***** GIVEN RECORDS *****
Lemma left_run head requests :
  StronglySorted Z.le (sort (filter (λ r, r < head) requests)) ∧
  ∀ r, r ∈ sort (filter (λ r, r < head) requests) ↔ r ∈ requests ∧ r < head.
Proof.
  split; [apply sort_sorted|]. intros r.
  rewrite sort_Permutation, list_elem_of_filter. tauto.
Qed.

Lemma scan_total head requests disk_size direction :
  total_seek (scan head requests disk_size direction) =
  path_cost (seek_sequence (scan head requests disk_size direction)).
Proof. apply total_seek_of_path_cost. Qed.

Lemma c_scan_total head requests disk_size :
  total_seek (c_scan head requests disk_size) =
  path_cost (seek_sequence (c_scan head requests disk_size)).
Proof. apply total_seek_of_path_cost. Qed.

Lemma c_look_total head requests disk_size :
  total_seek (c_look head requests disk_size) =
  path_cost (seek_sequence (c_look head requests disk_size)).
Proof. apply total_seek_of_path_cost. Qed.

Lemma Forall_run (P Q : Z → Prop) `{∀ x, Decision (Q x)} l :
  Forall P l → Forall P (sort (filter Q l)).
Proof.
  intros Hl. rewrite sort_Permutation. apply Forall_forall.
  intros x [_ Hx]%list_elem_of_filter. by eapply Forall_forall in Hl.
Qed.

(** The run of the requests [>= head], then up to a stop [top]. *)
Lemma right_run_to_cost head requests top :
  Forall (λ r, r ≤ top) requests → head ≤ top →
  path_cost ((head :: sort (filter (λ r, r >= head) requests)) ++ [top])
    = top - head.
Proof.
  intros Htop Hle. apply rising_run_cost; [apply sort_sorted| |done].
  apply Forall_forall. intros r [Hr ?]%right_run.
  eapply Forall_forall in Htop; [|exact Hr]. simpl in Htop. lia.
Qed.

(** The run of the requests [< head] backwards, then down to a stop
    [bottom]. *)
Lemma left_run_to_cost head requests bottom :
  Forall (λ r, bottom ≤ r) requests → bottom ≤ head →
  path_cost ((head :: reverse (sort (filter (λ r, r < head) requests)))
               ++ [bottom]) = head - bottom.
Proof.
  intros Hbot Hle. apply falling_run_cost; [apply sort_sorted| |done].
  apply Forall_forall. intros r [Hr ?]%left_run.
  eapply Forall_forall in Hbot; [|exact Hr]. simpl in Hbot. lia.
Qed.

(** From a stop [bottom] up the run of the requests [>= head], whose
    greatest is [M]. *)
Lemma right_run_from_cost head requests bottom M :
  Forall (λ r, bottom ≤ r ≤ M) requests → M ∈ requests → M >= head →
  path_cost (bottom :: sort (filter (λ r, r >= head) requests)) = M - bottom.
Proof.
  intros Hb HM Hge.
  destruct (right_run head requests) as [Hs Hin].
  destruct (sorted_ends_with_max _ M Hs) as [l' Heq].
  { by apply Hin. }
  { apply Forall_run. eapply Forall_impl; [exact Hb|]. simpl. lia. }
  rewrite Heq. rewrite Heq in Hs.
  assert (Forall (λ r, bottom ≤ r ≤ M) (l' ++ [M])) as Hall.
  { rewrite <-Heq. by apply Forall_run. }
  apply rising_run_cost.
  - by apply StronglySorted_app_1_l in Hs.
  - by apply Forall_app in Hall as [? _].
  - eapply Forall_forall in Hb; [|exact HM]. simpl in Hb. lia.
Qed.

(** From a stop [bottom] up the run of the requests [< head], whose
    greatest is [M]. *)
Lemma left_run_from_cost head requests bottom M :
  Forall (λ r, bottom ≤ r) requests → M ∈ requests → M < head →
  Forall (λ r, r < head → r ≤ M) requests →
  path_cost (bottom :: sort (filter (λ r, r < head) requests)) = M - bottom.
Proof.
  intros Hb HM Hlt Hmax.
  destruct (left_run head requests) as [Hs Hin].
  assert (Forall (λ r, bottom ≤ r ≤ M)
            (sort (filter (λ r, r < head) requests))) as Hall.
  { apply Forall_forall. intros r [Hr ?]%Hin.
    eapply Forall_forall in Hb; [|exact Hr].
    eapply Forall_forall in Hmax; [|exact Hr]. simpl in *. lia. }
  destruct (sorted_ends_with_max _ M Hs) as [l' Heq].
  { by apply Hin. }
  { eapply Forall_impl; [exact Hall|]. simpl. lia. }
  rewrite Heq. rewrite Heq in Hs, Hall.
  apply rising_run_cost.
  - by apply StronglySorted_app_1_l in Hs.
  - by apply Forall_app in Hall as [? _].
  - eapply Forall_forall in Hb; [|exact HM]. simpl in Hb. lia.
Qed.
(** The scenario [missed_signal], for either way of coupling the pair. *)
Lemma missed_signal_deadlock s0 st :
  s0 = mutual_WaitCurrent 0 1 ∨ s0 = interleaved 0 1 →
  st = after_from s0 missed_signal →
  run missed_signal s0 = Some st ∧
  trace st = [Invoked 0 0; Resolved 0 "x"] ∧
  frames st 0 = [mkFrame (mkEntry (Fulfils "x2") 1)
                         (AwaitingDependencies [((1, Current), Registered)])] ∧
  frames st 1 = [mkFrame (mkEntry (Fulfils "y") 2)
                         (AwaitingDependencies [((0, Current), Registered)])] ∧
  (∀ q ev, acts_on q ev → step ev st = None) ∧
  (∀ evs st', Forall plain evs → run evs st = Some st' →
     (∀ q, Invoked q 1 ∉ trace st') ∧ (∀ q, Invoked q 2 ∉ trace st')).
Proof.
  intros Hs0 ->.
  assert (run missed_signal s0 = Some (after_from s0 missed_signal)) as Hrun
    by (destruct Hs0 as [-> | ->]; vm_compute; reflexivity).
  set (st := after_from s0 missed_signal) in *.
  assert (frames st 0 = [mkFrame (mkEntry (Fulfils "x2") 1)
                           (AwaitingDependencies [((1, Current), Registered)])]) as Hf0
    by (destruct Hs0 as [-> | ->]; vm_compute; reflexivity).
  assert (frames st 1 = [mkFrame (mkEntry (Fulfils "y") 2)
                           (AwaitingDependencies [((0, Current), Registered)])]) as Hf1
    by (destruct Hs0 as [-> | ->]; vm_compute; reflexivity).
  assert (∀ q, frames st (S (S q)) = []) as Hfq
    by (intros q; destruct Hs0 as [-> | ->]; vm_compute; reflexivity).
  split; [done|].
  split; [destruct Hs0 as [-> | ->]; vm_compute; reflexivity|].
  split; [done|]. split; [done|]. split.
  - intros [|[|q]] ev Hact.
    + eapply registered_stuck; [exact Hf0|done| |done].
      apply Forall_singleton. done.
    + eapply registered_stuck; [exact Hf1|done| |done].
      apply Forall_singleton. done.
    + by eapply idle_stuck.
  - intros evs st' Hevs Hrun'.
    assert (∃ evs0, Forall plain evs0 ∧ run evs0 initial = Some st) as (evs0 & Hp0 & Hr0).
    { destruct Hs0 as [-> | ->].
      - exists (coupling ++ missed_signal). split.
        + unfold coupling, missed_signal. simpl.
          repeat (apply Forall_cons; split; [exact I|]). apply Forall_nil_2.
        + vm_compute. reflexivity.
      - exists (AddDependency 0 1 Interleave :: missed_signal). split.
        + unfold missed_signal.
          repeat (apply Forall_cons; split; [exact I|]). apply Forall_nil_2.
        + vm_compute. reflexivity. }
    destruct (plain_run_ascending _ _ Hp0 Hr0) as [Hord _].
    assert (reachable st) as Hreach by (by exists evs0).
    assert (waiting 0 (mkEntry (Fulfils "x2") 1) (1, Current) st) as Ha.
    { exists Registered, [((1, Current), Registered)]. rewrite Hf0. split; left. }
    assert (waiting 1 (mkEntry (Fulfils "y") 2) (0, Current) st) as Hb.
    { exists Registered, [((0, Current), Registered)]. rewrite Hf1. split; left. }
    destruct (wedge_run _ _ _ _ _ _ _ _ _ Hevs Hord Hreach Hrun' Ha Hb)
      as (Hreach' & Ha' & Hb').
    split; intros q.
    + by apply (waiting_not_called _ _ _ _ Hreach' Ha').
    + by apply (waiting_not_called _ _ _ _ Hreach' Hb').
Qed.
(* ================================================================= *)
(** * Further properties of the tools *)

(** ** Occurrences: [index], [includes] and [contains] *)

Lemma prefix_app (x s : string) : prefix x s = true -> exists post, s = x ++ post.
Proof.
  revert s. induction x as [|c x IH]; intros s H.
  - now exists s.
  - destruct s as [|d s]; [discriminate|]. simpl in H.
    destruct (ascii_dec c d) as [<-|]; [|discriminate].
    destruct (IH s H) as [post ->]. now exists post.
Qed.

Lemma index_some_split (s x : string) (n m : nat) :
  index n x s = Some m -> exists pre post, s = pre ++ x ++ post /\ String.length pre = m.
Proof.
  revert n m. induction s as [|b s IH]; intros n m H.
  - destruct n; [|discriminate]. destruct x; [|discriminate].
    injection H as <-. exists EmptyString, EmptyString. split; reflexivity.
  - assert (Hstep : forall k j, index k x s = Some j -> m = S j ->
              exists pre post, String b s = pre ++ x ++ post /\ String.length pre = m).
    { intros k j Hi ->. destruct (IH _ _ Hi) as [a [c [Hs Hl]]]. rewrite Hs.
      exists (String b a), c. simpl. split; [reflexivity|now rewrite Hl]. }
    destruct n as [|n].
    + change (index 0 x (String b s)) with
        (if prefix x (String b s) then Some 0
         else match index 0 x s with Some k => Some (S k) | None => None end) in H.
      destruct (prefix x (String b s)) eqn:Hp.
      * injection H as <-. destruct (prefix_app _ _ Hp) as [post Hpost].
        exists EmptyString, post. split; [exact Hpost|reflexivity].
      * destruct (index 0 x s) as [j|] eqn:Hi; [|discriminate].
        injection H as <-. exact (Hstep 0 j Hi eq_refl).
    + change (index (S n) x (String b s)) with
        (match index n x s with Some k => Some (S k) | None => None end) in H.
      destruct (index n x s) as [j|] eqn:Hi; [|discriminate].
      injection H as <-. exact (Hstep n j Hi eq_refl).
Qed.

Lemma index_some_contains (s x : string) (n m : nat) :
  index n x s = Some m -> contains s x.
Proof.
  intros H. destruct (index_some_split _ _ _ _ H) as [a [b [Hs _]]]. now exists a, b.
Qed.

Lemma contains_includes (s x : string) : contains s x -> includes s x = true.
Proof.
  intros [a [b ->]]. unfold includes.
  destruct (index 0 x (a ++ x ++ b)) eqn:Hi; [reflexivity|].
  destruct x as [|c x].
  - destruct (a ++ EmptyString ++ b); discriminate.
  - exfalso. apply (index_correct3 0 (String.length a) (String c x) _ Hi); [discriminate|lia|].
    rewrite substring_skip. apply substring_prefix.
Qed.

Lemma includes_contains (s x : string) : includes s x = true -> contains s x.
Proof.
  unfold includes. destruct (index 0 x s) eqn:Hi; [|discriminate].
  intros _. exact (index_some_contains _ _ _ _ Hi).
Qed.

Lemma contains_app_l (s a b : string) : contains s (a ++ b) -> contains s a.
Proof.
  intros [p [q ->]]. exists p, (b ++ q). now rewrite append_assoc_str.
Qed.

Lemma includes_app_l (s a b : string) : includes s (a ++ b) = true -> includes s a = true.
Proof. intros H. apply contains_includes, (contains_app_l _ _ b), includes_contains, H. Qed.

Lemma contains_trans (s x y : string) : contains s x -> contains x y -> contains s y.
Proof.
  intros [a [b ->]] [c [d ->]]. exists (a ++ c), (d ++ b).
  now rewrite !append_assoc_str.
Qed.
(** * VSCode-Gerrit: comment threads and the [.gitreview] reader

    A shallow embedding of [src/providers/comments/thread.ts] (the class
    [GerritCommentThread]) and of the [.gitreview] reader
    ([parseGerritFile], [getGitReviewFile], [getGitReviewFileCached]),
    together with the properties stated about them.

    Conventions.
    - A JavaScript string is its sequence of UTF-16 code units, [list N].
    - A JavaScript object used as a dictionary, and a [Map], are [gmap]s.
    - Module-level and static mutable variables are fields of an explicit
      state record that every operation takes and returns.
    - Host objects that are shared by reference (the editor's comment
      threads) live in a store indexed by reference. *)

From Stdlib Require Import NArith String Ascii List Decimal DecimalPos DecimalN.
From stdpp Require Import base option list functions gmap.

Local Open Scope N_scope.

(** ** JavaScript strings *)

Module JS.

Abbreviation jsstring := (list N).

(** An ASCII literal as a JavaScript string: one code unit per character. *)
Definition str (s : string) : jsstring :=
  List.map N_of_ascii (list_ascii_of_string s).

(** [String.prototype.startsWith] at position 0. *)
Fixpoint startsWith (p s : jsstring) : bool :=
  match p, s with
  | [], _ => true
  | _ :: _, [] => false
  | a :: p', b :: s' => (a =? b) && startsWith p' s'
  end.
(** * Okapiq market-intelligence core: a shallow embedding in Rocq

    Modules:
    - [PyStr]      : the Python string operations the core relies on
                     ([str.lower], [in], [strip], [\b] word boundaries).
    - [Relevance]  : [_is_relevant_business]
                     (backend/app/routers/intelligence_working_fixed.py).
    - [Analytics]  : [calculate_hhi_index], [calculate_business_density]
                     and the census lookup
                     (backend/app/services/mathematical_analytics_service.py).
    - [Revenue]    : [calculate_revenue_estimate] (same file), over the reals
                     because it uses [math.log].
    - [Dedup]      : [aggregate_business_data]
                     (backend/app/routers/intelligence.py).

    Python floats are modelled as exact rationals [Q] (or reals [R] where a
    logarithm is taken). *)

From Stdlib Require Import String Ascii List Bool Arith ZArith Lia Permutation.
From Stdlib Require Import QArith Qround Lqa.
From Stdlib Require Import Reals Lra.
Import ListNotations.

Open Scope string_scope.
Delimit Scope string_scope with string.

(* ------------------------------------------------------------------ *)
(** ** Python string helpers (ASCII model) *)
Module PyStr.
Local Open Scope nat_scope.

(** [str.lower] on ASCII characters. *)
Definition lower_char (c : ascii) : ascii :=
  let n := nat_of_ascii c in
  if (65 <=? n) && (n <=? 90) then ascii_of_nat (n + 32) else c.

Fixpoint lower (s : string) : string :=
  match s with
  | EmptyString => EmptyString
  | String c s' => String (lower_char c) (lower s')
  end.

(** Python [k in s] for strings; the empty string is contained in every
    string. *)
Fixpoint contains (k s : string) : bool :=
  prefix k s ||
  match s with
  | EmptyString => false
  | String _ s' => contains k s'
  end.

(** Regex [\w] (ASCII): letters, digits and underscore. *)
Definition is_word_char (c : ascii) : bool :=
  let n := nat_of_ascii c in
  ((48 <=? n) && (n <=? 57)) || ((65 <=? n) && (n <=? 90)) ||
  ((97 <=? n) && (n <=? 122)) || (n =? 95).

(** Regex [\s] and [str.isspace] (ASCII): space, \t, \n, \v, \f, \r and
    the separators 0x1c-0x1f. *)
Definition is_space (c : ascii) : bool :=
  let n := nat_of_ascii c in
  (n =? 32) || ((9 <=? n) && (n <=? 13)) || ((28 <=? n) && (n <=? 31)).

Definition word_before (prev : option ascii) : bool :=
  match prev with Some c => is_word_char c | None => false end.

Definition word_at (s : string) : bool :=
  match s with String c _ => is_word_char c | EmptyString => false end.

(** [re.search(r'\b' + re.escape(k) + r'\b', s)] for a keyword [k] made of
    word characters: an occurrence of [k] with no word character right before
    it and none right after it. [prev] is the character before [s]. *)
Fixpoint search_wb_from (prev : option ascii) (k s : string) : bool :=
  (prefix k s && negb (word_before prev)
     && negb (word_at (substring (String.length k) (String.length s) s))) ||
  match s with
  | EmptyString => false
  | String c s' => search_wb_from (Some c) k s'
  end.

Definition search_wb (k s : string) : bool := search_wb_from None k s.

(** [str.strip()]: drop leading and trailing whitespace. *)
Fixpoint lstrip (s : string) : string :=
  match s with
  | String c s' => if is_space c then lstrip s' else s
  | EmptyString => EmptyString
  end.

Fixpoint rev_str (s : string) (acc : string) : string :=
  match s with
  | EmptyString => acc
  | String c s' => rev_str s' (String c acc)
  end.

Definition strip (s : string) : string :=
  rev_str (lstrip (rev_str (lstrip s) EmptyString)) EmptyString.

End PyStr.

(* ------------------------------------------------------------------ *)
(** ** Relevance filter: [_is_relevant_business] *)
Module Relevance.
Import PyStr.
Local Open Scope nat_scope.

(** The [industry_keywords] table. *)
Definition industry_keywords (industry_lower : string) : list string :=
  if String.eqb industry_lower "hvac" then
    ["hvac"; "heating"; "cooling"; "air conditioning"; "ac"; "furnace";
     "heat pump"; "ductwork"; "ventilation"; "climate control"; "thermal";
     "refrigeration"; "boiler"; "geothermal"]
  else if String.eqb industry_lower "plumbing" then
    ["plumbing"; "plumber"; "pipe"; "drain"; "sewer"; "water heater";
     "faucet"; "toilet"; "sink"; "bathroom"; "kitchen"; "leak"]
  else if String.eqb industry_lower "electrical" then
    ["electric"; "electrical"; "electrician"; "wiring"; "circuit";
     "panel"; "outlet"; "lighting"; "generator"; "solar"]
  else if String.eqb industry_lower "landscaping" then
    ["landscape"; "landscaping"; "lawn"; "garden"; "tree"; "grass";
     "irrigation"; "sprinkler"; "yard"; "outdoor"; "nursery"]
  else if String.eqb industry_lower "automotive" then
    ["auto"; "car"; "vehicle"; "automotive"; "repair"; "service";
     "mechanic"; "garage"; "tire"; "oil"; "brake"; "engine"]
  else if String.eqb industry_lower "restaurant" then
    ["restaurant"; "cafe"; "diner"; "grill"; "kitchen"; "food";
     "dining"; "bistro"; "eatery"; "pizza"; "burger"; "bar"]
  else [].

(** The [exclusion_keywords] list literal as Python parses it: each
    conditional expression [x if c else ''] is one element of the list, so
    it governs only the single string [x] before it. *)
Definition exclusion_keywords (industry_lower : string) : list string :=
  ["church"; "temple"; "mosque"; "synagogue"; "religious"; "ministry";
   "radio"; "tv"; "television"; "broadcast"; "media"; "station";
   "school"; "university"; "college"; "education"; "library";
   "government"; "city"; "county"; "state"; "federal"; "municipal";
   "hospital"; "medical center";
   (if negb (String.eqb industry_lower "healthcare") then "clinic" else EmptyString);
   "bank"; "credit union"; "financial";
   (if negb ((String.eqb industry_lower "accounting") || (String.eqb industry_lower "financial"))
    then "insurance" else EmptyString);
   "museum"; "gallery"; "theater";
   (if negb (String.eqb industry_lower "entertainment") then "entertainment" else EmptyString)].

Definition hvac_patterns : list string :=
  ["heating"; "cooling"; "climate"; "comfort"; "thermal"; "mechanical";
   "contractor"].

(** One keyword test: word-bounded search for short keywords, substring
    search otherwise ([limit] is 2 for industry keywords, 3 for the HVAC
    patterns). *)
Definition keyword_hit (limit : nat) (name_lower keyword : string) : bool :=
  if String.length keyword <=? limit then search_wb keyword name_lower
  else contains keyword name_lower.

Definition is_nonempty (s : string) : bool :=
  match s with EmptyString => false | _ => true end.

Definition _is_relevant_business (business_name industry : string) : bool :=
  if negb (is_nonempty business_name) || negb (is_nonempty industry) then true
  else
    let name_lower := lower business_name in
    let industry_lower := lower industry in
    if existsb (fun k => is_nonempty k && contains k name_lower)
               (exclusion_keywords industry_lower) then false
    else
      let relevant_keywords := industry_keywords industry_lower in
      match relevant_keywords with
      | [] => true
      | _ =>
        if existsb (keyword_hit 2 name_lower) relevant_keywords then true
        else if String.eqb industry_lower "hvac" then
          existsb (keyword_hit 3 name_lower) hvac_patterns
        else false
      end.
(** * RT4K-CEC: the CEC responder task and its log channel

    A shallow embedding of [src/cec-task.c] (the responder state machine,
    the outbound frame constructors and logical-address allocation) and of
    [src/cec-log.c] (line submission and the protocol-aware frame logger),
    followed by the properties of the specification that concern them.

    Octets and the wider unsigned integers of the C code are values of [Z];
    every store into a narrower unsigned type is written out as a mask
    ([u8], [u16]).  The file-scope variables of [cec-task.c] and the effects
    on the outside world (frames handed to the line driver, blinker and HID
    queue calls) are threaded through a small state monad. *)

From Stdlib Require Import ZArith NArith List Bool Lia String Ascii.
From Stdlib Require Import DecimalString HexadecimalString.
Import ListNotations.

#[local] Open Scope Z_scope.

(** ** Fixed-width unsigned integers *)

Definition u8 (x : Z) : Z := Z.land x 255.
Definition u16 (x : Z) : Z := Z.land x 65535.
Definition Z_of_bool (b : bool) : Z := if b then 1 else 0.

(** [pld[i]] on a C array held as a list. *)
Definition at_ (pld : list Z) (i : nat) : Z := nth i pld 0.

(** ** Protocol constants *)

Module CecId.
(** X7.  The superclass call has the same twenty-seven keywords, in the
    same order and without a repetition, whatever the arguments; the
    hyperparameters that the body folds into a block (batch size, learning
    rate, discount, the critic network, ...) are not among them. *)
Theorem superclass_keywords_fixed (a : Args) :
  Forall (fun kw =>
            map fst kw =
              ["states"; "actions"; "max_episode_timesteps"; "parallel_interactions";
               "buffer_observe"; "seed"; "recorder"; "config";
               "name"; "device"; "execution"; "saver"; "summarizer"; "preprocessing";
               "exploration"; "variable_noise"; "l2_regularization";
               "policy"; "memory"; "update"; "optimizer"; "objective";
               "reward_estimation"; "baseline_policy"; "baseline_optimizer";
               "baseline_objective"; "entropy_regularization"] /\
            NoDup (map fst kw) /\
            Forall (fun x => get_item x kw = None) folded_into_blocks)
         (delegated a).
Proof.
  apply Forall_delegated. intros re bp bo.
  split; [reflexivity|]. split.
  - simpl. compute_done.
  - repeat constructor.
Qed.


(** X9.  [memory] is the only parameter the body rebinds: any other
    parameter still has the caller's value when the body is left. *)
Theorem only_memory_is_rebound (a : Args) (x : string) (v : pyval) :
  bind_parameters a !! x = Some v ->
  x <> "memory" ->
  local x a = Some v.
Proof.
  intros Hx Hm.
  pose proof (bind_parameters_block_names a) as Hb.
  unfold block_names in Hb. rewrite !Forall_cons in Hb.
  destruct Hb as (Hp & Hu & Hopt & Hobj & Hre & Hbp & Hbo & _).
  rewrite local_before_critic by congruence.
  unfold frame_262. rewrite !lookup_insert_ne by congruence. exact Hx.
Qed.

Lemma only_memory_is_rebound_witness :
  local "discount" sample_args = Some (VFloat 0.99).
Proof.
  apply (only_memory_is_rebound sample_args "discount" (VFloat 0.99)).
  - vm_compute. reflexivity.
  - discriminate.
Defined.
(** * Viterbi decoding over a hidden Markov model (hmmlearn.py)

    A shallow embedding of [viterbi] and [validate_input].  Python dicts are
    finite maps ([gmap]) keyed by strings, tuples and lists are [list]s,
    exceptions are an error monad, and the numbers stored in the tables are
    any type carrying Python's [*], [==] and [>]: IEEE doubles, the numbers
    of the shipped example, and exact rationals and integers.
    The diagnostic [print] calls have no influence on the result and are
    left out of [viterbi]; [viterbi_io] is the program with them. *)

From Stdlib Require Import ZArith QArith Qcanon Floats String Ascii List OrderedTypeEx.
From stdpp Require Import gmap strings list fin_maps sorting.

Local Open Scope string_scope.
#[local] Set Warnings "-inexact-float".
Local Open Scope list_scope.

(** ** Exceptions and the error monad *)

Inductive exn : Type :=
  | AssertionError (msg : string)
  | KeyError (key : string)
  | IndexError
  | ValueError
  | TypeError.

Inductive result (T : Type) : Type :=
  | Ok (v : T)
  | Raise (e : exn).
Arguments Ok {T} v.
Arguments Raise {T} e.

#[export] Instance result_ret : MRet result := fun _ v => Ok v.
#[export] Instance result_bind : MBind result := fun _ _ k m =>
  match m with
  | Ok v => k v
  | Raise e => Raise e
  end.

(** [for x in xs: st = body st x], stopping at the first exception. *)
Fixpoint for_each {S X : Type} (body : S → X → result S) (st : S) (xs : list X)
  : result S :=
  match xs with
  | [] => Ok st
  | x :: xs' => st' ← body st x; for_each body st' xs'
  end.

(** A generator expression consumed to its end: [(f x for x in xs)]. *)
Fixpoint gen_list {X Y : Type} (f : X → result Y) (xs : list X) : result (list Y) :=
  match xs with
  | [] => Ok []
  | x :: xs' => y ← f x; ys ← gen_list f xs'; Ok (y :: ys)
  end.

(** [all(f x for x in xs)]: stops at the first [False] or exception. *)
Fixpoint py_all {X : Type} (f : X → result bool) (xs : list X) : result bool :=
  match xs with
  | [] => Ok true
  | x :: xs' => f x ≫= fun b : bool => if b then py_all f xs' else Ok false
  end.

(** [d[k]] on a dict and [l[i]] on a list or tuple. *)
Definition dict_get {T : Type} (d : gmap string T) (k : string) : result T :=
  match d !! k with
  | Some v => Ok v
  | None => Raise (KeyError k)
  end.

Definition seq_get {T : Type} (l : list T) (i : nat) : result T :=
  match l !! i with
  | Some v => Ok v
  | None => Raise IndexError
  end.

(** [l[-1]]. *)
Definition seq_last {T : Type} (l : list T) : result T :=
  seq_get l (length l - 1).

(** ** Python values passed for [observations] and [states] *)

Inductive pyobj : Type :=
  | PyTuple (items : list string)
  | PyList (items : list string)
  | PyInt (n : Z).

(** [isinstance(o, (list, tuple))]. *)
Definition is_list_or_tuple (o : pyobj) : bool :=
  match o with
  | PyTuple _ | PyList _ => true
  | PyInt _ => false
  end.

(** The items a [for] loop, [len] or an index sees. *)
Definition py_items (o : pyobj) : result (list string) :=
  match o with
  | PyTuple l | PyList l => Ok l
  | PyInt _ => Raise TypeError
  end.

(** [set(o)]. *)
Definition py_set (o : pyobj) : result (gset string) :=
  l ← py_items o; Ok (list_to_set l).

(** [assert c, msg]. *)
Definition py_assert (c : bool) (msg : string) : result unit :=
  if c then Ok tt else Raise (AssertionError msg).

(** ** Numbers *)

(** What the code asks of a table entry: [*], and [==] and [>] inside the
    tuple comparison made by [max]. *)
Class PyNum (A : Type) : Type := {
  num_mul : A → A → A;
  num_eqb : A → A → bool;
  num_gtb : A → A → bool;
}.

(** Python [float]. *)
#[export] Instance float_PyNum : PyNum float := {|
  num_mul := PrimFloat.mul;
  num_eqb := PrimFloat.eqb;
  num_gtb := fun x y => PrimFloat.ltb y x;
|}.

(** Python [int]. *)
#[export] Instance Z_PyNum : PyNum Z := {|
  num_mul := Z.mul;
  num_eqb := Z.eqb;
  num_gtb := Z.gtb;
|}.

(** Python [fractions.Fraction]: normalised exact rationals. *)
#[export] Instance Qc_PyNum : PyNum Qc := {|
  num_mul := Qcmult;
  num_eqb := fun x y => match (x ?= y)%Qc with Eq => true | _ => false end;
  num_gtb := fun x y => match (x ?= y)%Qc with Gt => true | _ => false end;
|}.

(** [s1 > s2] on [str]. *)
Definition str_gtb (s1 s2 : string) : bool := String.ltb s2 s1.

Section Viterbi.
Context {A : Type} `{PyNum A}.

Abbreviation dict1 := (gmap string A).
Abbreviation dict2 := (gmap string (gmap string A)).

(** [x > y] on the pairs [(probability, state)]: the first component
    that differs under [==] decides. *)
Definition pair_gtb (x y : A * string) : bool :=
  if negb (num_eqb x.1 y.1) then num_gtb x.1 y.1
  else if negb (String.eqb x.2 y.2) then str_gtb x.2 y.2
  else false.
*****
ACTIVITY:
Please work out how many lines of the data include the string "states" and reply with the number alone.

WORKED SOLUTION:
2